# Circuito Secuencial Sincrónico (CSS) contador usando FF-JK



## Jaime Parada Garcés (Mar 16, 2008)

En el archivo adjunto sale lo que debe contar el circuito.

He llegado a los siguientes resultados siguiendo los tediosos pasos de diseño de un CSA.



Ecuaciones para los Flip Flops A, B, C y D respectivamente

Ja = BCDX
Ka = 'no'X + D

Jb = CD*'no'X + 'no'A*'no'C*'no'D*X + AD*'no'X
Kb = D + C*'no'X + 'no'C*X

Jc = 'no'A*'no'B*D*'no'X + 'no'A*'no'B*'no'C*'no'D*X
Kc = D + 'no'B*X + B*'no'X

Jd = 'no'B*'no'D + B*'no'C*'no'X + BCX
Kd = 'no'X + 'no'A*D



Ecuaciones para las salidas Z3, Z2, Z1, Z0

Z3 = B*'no'X
Z2 = C
Z1 = A*'no'D + 'no'C*D*'no'X + C*'no'D*X
Z0 = A


Si alguien sabe lo del valor de una carga lógica TTL en este circuito a diseñar les agredecería mucho su ayuda, eso por ahora.

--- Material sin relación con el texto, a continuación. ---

(** Pairs of digits back to bytes; [None] on an odd length or a character
    that is no digit. *)
Fixpoint unhex (s : string) : option (list ascii) :=
  match s with
  | EmptyString => Some []
  | String c1 (String c2 s') =>
      match hex_value c1, hex_value c2, unhex s' with
      | Some h, Some l, Some bs => Some (chr (h * 16 + l) :: bs)
      | _, _, _ => None
      end
  | String _ EmptyString => None
  end.

(** *** The text form of a UUID *)

(** [str(uuid)]: 8-4-4-4-12 lowercase digits. *)
Definition UUID_str (u : UUID) : string :=
  hex2 (u0 u) ++ hex2 (u1 u) ++ hex2 (u2 u) ++ hex2 (u3 u) ++ "-" ++
  hex2 (u4 u) ++ hex2 (u5 u) ++ "-" ++
  hex2 (u6 u) ++ hex2 (u7 u) ++ "-" ++
  hex2 (u8 u) ++ hex2 (u9 u) ++ "-" ++
  hex2 (u10 u) ++ hex2 (u11 u) ++ hex2 (u12 u) ++ hex2 (u13 u) ++
  hex2 (u14 u) ++ hex2 (u15 u).

Definition not_hyphen (c : ascii) : bool := negb (Ascii.eqb c "-").

(** [UUID(hex)]: the hyphens are dropped, thirty-two digits must remain.
    (Python also takes a [urn:uuid:] prefix and surrounding braces; those
    forms are refused here.) *)
Definition UUID_parse (hex : string) : result UUID :=
  match unhex (string_filter not_hyphen hex) with
  | Some [b0; b1; b2; b3; b4; b5; b6; b7; b8; b9; b10; b11; b12; b13; b14; b15] =>
      Ok (mkUUID b0 b1 b2 b3 b4 b5 b6 b7 b8 b9 b10 b11 b12 b13 b14 b15)
  | _ => Raise (ValueError "badly formed hexadecimal UUID string")
  end.

(** *** UTF-8 *)

(** [str.encode()]: one byte below U+0080, two bytes up to U+00FF. *)
Fixpoint str_encode (s : string) : string :=
  match s with
  | EmptyString => EmptyString
  | String c s' =>
      if is_ascii c then String c (str_encode s')
      else String (chr (192 + code c / 64))
             (String (chr (128 + code c mod 64)) (str_encode s'))
  end.

(** [bytes.decode()]: raises on a malformed sequence.  A sequence for a code
    point above U+00FF has no value in this model of [str] and is refused
    with the same exception. *)
Fixpoint bytes_decode (b : string) : result string :=
  match b with
  | EmptyString => Ok EmptyString
  | String c b' =>
      if is_ascii c then
        s <- bytes_decode b' ;; Ok (String c s)
      else
        match b' with
        | String d b'' =>
            if ((code c =? 194) || (code c =? 195)) && (128 <=? code d) && (code d <? 192)
            then s <- bytes_decode b'' ;;
                 Ok (String (chr ((code c - 192) * 64 + (code d - 128))) s)
            else Raise (UnicodeDecodeError "invalid start or continuation byte")
        | EmptyString => Raise (UnicodeDecodeError "unexpected end of data")
        end
  end.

PD: Los 'no' indican negación y por ejemplo Ja (se lee jota sub a) hace alusión a la entrada J del Flip Flop A.


----------



## Jaime Parada Garcés (Mar 16, 2008)

Oh perdón, tediosos pasos de diseño de un CSS debería decir.


----------



## Jaime Parada Garcés (Mar 16, 2008)

Ojo porque usé A, B, C, D como variables de entrada y X como variable de control.


----------



## Jaime Parada Garcés (Mar 17, 2008)

Enunciado:

Utilizando FF-JK, diseñe un circuito que cuente los valores decimales pares ascendentes (0,2,4,6,8), o impares descendentes (9,7,5,3,1), dependiendo de un entrada de control A (ojo que le puse X en vez de A).

En el circuito determine el valor de una carga lógica TTL.


PD: supongo q los decimales pares ascendentes son 0,2,4,6,8 y los decimales impares descendentes son 9,7,5,3,1.


----------